Nelly Wolf, Le Juif imaginé. D’Elsa Triolet à Romain Gary, CNRS Éditions, « Culture et Société », septembre 2023, 396 pages, 26 euros.

  Ce livre se présente à partir d’un constat certes provocateur, en tout cas paradoxal : « la littérature juive de langue française n’existe pas » (p. 17) – qui peut étonner en cette année 2023 où elle existe assez comme champ d’études labouré depuis déjà plusieurs années par Maxime Decout et… Nelly Wolf. Ce mode d’existence plutôt schrödingerien motive à lui seul le contenu – et le titre ! – du premier chapitre de l’ouvrage : « La littérature juive française est-elle une blague juive ? ». Dans les deux notions recouvertes par ce champ d’études : « littérature juive », « judéité littéraire », on aurait tort de chercher la moindre assignation à résidence communautaire ou ethnique : l’écrivain étudié ici n’est pas l’« écrivain juif », mais l’écrivain « dont la judéité produit des effets dans le champ littéraire ». D’où le titre de l’ouvrage, inspiré par les réflexions d’Albert Memmi : un « juif imaginé » est un juif dont l’identité juive constitue une partie de l’imaginaire, façon pour Nelly Wolf d’évacuer d’emblée des débats stupides, tel celui qui ouvre l’introduction de cet essai et qui concerne Patrick Modiano : si le prix Nobel français est – ou non – un écrivain juif, ce n’est pas dans son patrimoine familial qu’il faut le chercher. Mais c’est bien d’auteurs juifs dont il s’agit ici : la littérature juive à l’étude n’est pas une « littérature sur les Juifs ». L’étude de Nelly Wolf se constitue ainsi en une étude générale de la présence de la judéité auctoriale à l’œuvre dans la littérature française du XXe siècle, sous la forme d’une histoire littéraire s’appuyant sur quelques rappels d’histoire de la judéité française depuis la Révolution. 
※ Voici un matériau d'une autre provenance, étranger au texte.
Lemma bkeep_remove_tmp_vma_wp ext held p b e s :
  inv E [] ext held s -> tmp_vma p b e ∈ vma_tree s ->
  wp (bkeep_remove_tmp_vma E p) (fun _ s' =>
    inv E [] ext held s' /\
    forall a, attr_at (vma_tree s') a = if decide (b <= a < e) then None else attr_at (vma_tree s) a) s.
Proof.
  intros Hinv Hin. pose proof Hinv as [Hok Htot Hpeak _ _]. unfold bkeep_remove_tmp_vma. apply wp_bind.
  apply (deref_spec _ (tmp_vma p b e)); [done..|]. apply wp_bind, wp_assert; [done|].
  apply list_elem_of_split in Hin as (pre & suf & Et). rewrite Et in Hok.
  apply wp_bind, (wp_delete E _ pre suf); [done..|]. apply wp_bind.
  pose proof (tree_ok_in _ _ (tmp_vma p b e) Hok ltac:(set_solver)) as [Hb1 Hb2 Hb3 _ _ _]. simpl in Hb1, Hb2, Hb3.
  pose proof (tree_ok_delete _ _ _ _ Hok) as Hok'. pose proof (tsize_range _ _ Hok) as Hr. pose proof (tsize_range _ _ Hok') as Hr'.
  assert (Hsz : tsize (vma_tree s) = tsize (pre ++ suf) + (e - b)).
  { rewrite Et, !tsize_app. simpl. unfold len; simpl. lia. }
  rewrite <- Et in Hr.
  eapply wp_mono; [apply total_sub_spec; simpl; lia|]. intros _ s1 ->. simpl.
  eapply wp_mono.
  { apply (free_vma_spec E [] ext p None held); [|left; set_solver].
    apply (set_tree_inv E [] ext held ((p, None) :: held) s (pre ++ suf)); [done|done|lia|lia|].
    rewrite Et, !fmap_app, fmap_cons. unfold obj at 3. simpl. solve_Permutation. }
  intros _ s2 (Hinv2 & (Et2 & _) & _). split; [done|]. intros a. rewrite Et2, Et. simpl.
  rewrite (attr_at_insert (alloc_align E)) by done. unfold is_addr_in_vma. simpl.
  destruct (Z.leb_spec b a), (Z.ltb_spec a e); simpl; case_decide; try lia; try done.
  eapply (attr_at_outside (alloc_align E) _ _ b e); [done| |lia].
  intros w [Hw|Hw]%elem_of_app.
  - left. pose proof (tree_ok_before _ _ _ _ Hok) as Hbf. rewrite Forall_forall in Hbf. by apply (Hbf w).
  - right. apply tree_ok_app in Hok as (_ & (_ & _ & Hlt & _)%tree_ok_cons & _). by apply Hlt.
Qed.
  La première qualité de cet ouvrage est de présenter un état des lieux et un historique richement documentés de cette littérature dont la naissance remonte aux années 1920 sur le terreau du « réveil juif » lié à une revendication identitaire consécutive à l’Affaire Dreyfus. Elle prendra certes de nouveaux contours après la Shoah – Nelly Wolf parle à ce propos de « nouveau “réveil juif” », voire de « renaissance », avant d’être envahie par la question israélo-palestinienne dans les années 2000 (Nathalie Azoulai, Les Manifestations, 2016). Parallèlement à cet état des lieux est dressé celui de la critique de cette littérature, parfois émanant des auteurs juifs eux-mêmes (Henri Raczymow, entre autres), à mesure que se discutent et se définissent les contours de cette littérature aux frontières discutables – mais n’est-ce pas le cas de tout genre, de tout sous-genre, littéraire ou non ? –, mais dont l’intérêt n’est pas tant l’exactitude de ses frontières que justement les discussions qu’elles soulèvent. Sa seconde qualité est de ne pas présenter cette histoire littéraire de façon historiographique en dehors des quelques éléments de chronologie historique nécessaires, mais de la problématiser en chapitres. Passé le premier chapitre qui développe finement les enjeux de la question soulevée par la conception d’une « littérature juive », le deuxième chapitre :« Être (ou ne pas être) un écrivain juif de langue française » traite de la question de l’identité juive à l’œuvre, et un cinquième chapitre étudie ce marqueur linguistique de la judéité qu’est le yiddish :« Usage du yiddish ».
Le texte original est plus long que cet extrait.